## [What to do]
Your task is to copy the stretch of lines in the records below that begins with the line containing "Record batchDatabase (S" and ends with the line containing "Definition newStateBatch (batch", exactly as written, with nothing added.

-------- Material shown --------

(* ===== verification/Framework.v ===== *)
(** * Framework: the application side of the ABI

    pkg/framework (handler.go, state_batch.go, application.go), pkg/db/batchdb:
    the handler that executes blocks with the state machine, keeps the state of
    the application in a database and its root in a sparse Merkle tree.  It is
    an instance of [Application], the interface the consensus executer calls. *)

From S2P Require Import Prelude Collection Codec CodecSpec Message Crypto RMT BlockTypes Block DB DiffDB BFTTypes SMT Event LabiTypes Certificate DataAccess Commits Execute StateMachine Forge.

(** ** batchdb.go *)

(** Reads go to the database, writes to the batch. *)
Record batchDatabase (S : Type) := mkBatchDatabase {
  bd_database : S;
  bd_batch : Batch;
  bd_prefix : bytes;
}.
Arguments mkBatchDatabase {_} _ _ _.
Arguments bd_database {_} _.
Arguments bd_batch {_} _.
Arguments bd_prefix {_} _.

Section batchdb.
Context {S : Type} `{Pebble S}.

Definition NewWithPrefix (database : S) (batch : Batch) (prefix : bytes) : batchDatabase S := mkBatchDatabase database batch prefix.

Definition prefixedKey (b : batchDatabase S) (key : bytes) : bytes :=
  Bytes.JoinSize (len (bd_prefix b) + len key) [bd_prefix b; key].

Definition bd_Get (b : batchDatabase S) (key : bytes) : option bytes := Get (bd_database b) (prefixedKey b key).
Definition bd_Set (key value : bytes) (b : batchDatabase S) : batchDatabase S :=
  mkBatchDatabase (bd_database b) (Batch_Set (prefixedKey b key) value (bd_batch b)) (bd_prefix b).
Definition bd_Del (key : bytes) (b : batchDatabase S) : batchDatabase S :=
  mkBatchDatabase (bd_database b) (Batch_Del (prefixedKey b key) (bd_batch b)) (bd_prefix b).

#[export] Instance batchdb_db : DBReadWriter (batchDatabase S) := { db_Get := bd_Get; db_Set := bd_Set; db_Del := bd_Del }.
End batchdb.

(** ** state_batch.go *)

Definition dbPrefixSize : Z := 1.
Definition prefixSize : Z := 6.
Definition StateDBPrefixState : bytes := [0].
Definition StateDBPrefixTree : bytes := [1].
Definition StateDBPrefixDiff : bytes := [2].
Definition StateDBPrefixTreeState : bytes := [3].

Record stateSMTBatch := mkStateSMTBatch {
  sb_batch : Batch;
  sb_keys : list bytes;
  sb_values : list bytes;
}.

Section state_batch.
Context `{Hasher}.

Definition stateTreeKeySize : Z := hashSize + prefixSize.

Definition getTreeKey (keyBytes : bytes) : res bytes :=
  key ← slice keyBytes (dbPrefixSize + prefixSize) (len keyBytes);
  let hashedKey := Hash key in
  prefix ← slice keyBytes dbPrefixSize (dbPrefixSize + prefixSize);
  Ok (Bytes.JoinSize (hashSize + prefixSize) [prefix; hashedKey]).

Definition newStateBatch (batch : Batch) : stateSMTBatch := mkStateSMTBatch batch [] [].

--------
-------- Material shown --------

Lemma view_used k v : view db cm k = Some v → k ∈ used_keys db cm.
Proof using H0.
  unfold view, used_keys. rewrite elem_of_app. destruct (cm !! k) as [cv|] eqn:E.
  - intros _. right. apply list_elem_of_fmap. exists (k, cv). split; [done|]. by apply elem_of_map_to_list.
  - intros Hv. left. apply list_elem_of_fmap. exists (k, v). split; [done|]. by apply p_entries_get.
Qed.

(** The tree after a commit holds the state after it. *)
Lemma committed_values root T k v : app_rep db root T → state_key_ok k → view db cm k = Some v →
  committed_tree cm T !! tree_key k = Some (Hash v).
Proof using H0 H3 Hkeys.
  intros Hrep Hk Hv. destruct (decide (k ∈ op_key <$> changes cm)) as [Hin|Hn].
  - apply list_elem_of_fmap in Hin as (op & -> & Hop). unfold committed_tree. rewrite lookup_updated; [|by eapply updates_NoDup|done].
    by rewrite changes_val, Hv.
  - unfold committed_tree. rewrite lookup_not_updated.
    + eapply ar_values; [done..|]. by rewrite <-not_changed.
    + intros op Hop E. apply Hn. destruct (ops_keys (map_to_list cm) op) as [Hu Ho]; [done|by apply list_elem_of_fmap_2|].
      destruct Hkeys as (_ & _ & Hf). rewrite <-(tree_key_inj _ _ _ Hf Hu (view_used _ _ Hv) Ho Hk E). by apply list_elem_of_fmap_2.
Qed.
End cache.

--------
-------- Material shown --------

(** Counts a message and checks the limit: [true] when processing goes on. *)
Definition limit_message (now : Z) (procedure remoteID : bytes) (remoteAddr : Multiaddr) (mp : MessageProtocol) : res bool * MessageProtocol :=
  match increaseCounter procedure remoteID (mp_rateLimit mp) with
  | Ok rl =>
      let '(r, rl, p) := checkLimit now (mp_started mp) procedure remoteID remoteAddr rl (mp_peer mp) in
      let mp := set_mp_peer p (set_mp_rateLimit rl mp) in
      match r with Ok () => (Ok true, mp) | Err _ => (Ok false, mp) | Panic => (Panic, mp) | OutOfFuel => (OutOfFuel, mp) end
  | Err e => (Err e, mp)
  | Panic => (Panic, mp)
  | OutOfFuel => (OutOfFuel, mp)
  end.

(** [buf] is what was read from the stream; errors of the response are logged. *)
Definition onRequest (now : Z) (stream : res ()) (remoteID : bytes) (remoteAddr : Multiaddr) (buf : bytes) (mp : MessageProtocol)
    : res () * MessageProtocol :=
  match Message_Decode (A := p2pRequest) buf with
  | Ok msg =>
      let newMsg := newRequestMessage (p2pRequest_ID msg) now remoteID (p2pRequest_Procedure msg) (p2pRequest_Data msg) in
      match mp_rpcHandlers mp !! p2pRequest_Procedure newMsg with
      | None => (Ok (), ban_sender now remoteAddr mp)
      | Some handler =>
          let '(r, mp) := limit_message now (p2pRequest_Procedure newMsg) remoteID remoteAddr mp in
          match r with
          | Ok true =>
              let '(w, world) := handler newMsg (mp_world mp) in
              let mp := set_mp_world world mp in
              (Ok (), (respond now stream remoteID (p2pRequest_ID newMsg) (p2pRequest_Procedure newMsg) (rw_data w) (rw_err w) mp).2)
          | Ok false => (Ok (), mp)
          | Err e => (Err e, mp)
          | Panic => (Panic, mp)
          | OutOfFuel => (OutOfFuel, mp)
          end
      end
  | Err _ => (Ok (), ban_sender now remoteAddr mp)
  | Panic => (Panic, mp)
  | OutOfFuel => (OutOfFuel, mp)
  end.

--------

## [Answer]
Record batchDatabase (S : Type) := mkBatchDatabase {
  bd_database : S;
  bd_batch : Batch;
  bd_prefix : bytes;
}.
Arguments mkBatchDatabase {_} _ _ _.
Arguments bd_database {_} _.
Arguments bd_batch {_} _.
Arguments bd_prefix {_} _.

Section batchdb.
Context {S : Type} `{Pebble S}.

Definition NewWithPrefix (database : S) (batch : Batch) (prefix : bytes) : batchDatabase S := mkBatchDatabase database batch prefix.

Definition prefixedKey (b : batchDatabase S) (key : bytes) : bytes :=
  Bytes.JoinSize (len (bd_prefix b) + len key) [bd_prefix b; key].

Definition bd_Get (b : batchDatabase S) (key : bytes) : option bytes := Get (bd_database b) (prefixedKey b key).
Definition bd_Set (key value : bytes) (b : batchDatabase S) : batchDatabase S :=
  mkBatchDatabase (bd_database b) (Batch_Set (prefixedKey b key) value (bd_batch b)) (bd_prefix b).
Definition bd_Del (key : bytes) (b : batchDatabase S) : batchDatabase S :=
  mkBatchDatabase (bd_database b) (Batch_Del (prefixedKey b key) (bd_batch b)) (bd_prefix b).

#[export] Instance batchdb_db : DBReadWriter (batchDatabase S) := { db_Get := bd_Get; db_Set := bd_Set; db_Del := bd_Del }.
End batchdb.

(** ** state_batch.go *)

Definition dbPrefixSize : Z := 1.
Definition prefixSize : Z := 6.
Definition StateDBPrefixState : bytes := [0].
Definition StateDBPrefixTree : bytes := [1].
Definition StateDBPrefixDiff : bytes := [2].
Definition StateDBPrefixTreeState : bytes := [3].

Record stateSMTBatch := mkStateSMTBatch {
  sb_batch : Batch;
  sb_keys : list bytes;
  sb_values : list bytes;
}.

Section state_batch.
Context `{Hasher}.

Definition stateTreeKeySize : Z := hashSize + prefixSize.

Definition getTreeKey (keyBytes : bytes) : res bytes :=
  key ← slice keyBytes (dbPrefixSize + prefixSize) (len keyBytes);
  let hashedKey := Hash key in
  prefix ← slice keyBytes dbPrefixSize (dbPrefixSize + prefixSize);
  Ok (Bytes.JoinSize (hashSize + prefixSize) [prefix; hashedKey]).

Definition newStateBatch (batch : Batch) : stateSMTBatch := mkStateSMTBatch batch [] [].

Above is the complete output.